(* ===== verification/Pkbuf.v ===== *)
(** [lib/core/src/unix/pkbuf.c]: packet buffers.  A [pkbuf] is a window
    ([payload], [len]) on a cluster of bytes. *)

From S2P Require Import Prelude.

(** Memory accesses of [memcpy]: [get mem off n] reads [n] bytes at [off],
    [put mem off l] writes [l] at [off]. *)
Definition get (mem : list Z) (off n : Z) : list Z := take (Z.to_nat n) (drop (Z.to_nat off) mem).
Definition put (mem : list Z) (off : Z) (l : list Z) : list Z := list_inserts (Z.to_nat off) l mem.

Lemma length_get mem off n :
  0 <= off -> 0 <= n -> off + n <= Z.of_nat (length mem) -> length (get mem off n) = Z.to_nat n.
Proof. intros. unfold get. rewrite length_take, length_drop. lia. Qed.

Lemma get_bytes mem off n : bytes mem -> bytes (get mem off n).
Proof. intros. by apply Forall_take, Forall_drop. Qed.

Lemma put_app a b c l :
  length b = length l -> put (a ++ b ++ c) (Z.of_nat (length a)) l = a ++ l ++ c.
Proof.
  intros Hl. unfold put. rewrite Nat2Z.id.
  rewrite <- (Nat.add_0_r (length a)), list_inserts_app_r. f_equal.
  apply list_inserts_0_r. done.
Qed.

Lemma get_app a b c n : n = Z.of_nat (length b) -> get (a ++ b ++ c) (Z.of_nat (length a)) n = b.
Proof. intros ->. unfold get. by rewrite !Nat2Z.id, drop_app_length, take_app_length. Qed.

Lemma get_app_r a b i n : 0 <= i -> get (a ++ b) (Z.of_nat (length a) + i) n = get b i n.
Proof.
  intros. unfold get. f_equal. rewrite skipn_app, (drop_ge a), app_nil_l by lia. f_equal. lia.
Qed.

(** A range of a list as the middle of a concatenation. *)
Lemma split3 (l : list Z) off n :
  0 <= off -> 0 <= n -> off + n <= Z.of_nat (length l) ->
  exists a b c, l = a ++ b ++ c /\ off = Z.of_nat (length a) /\ n = Z.of_nat (length b).
Proof.
  intros. exists (take (Z.to_nat off) l), (get l off n), (drop (Z.to_nat n) (drop (Z.to_nat off) l)).
  unfold get. rewrite !take_drop, !length_take, length_drop. split_and!; [done|lia|lia].
Qed.

Lemma put_prefix a b off l :
  0 <= off -> off + Z.of_nat (length l) <= Z.of_nat (length a) ->
  put (a ++ b) off l = put a off l ++ b.
Proof.
  intros H0 H1. destruct (split3 a off (Z.of_nat (length l))) as (x & y & z & -> & -> & Hl); [lia..|].
  rewrite <- !(assoc_L (++)), !put_app by lia. by rewrite <- !(assoc_L (++)).
Qed.

(** A write as the three parts of the memory it leaves. *)
Lemma put_split m off l :
  (off + length l <= length m)%nat ->
  put m (Z.of_nat off) l = take off m ++ l ++ drop (off + length l) m.
Proof.
  intros Hl. pose proof (put_app (take off m) (take (length l) (drop off m)) (drop (off + length l) m) l) as H.
  rewrite !length_take, length_drop, Nat.min_l in H by lia. rewrite <- H by lia.
  rewrite Nat.min_l by lia. f_equal. by rewrite <- drop_drop, !take_drop.
Qed.

Lemma put_bytes m off l : bytes m -> bytes l -> bytes (put m off l).
Proof.
  intros Hm Hl. unfold put. revert Hl. generalize (Z.to_nat off).
  induction l as [|z l IH]; intros i Hl; [done|]. cbn [list_inserts].
  apply Forall_cons in Hl as [Hz Hl]. apply Forall_insert; [by apply IH|done].
Qed.

Lemma length_put m off l : length (put m off l) = length m.
Proof. apply length_inserts. Qed.

Lemma get_put m off l :
  0 <= off -> off + Z.of_nat (length l) <= Z.of_nat (length m) ->
  get (put m off l) off (Z.of_nat (length l)) = l.
Proof.
  intros H0 H1. destruct (split3 m off (Z.of_nat (length l))) as (x & y & z & -> & -> & Hl); [lia..|].
  rewrite put_app by lia. by apply get_app.
Qed.

Lemma get_prefix a b off n :
  0 <= off -> 0 <= n -> off + n <= Z.of_nat (length a) -> get (a ++ b) off n = get a off n.
Proof.
  intros H0 H1 H2. destruct (split3 a off n) as (x & y & z & -> & -> & ->); [lia..|].
  rewrite <- !(assoc_L (++)). by rewrite !get_app.
Qed.

(** ** Arrays *)

(** A store of [memcpy]: no result when it leaves the array. *)
Definition store (l : list Z) (off : nat) (v : list Z) : option (list Z) :=
  if decide (off + length v <= length l)%nat then Some (put l (Z.of_nat off) v) else None.
Definition load (l : list Z) (off n : nat) : option (list Z) :=
  if decide (off + n <= length l)%nat then Some (take n (drop off l)) else None.

Lemma store_app a b c l :
  length b = length l -> store (a ++ b ++ c) (length a) l = Some (a ++ l ++ c).
Proof.
  intros Hl. unfold store. rewrite decide_True by (rewrite !length_app; lia).
  by rewrite put_app.
Qed.

Lemma load_app a b c n : n = length b -> load (a ++ b ++ c) (length a) n = Some b.
Proof.
  intros ->. unfold load. rewrite decide_True by (rewrite !length_app; lia).
  by rewrite drop_app_length, take_app_length.
Qed.

(** Overwriting the beginning of a region. *)
Lemma put_over pre old post l :
  (length l <= length old)%nat ->
  put (pre ++ old ++ post) (Z.of_nat (length pre)) l = (pre ++ l) ++ drop (length l) old ++ post.
Proof.
  intros Hl. rewrite <- (take_drop (length l) old) at 1.
  rewrite <- !(assoc_L (++)), put_app; [done|]. rewrite length_take. lia.
Qed.

Module Pkbuf.

Record pkbuf := mkPkbuf {
  next : option nat;   (** address of the next pkbuf of the chain *)
  clbuf : nat;         (** address of the cluster buffer *)
  payload : Z;         (** offset of [payload] from the start of the cluster *)
  tot_len : Z;
  len : Z;
  flags : Z
}.

(** [pkbuf_header]: [true] for [CORE_OK]; on an error nothing changes. *)
Definition pkbuf_header (p : pkbuf) (increment : Z) : bool * pkbuf :=
  if decide (increment = 0) then (true, p)
  else if decide (0 < increment /\ payload p < increment) then (false, p)
  else if decide (increment < 0 /\ len p < - increment) then (false, p)
  else (true, mkPkbuf (next p) (clbuf p) (payload p - increment)
                      (u16 (tot_len p + increment)) (u16 (len p + increment)) (flags p)).

(** A packet buffer with the contents of its cluster. *)
Record buf := mkBuf { pk : pkbuf; mem : list Z }.

(** [pkbuf_header] on the two. *)
Definition header (b : buf) (n : Z) : bool * buf :=
  let '(ok, p) := pkbuf_header (pk b) n in (ok, mkBuf p (mem b)).

(** ** The window of a buffer *)

(** The cluster of [b] is [pre ++ m ++ post] and its payload is [m]. *)
Definition view (b : buf) (pre m post : list Z) : Prop :=
  mem b = pre ++ m ++ post /\ payload (pk b) = Z.of_nat (length pre) /\
  len (pk b) = Z.of_nat (length m) /\ Z.of_nat (length m) < 2 ^ 16.

Definition payload_bytes (b : buf) : list Z := get (mem b) (payload (pk b)) (len (pk b)).

Lemma view_payload b pre m post : view b pre m post -> payload_bytes b = m.
Proof. intros (E & Hp & Hl & _). unfold payload_bytes. rewrite E, Hp, Hl. by apply get_app. Qed.

Lemma header_push b pre h m post n :
  view b (pre ++ h) m post -> n = Z.of_nat (length h) -> h <> [] ->
  Z.of_nat (length h + length m) < 2 ^ 16 ->
  exists b', header b n = (true, b') /\ view b' pre (h ++ m) post.
Proof.
  intros (E & Hp & Hl & Hm) -> Hh Hlt. rewrite length_app in Hp.
  assert (length h <> 0)%nat by (by destruct h).
  unfold header, pkbuf_header. rewrite decide_False by lia.
  rewrite decide_False by lia. rewrite decide_False by lia.
  eexists. split; [reflexivity|]. split_and!; cbn [mem pk payload len].
  - by rewrite E, <- !(assoc_L (++)).
  - lia.
  - rewrite u16_id, length_app by (unfold inw; lia). lia.
  - rewrite length_app. lia.
Qed.

Lemma header_pop b pre h m post n :
  view b pre (h ++ m) post -> n = - Z.of_nat (length h) -> h <> [] ->
  exists b', header b n = (true, b') /\ view b' (pre ++ h) m post.
Proof.
  intros (E & Hp & Hl & Hm) -> Hh. rewrite length_app in *.
  assert (length h <> 0)%nat by (by destruct h).
  unfold header, pkbuf_header. rewrite decide_False by lia.
  rewrite decide_False by lia. rewrite decide_False by lia.
  eexists. split; [reflexivity|]. split_and!; cbn [mem pk payload len].
  - by rewrite E, <- !(assoc_L (++)).
  - rewrite length_app. lia.
  - rewrite u16_id by (unfold inw; lia). lia.
  - lia.
Qed.

Lemma view_put b pre x m post l :
  view b pre (x ++ m) post -> length l = length x ->
  view (mkBuf (pk b) (put (mem b) (payload (pk b)) l)) pre (l ++ m) post.
Proof.
  intros (E & Hp & Hl & Hm) Hlen. split_and!; cbn [mem pk]; [|done| |].
  - rewrite E, Hp, <- !(assoc_L (++)). by apply put_app.
  - rewrite Hl, !length_app. lia.
  - rewrite length_app in *. lia.
Qed.

End Pkbuf.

WHAT TO DO
Every line from the first through the one containing "Proof. intros. unfold" in the listing above must be given again exactly, with nothing else alongside.

SOLUTION TO THE EXERCISE
(* ===== verification/Pkbuf.v ===== *)
(** [lib/core/src/unix/pkbuf.c]: packet buffers.  A [pkbuf] is a window
    ([payload], [len]) on a cluster of bytes. *)

From S2P Require Import Prelude.

(** Memory accesses of [memcpy]: [get mem off n] reads [n] bytes at [off],
    [put mem off l] writes [l] at [off]. *)
Definition get (mem : list Z) (off n : Z) : list Z := take (Z.to_nat n) (drop (Z.to_nat off) mem).
Definition put (mem : list Z) (off : Z) (l : list Z) : list Z := list_inserts (Z.to_nat off) l mem.

Lemma length_get mem off n :
  0 <= off -> 0 <= n -> off + n <= Z.of_nat (length mem) -> length (get mem off n) = Z.to_nat n.
Proof. intros. unfold get. rewrite length_take, length_drop. lia. Qed.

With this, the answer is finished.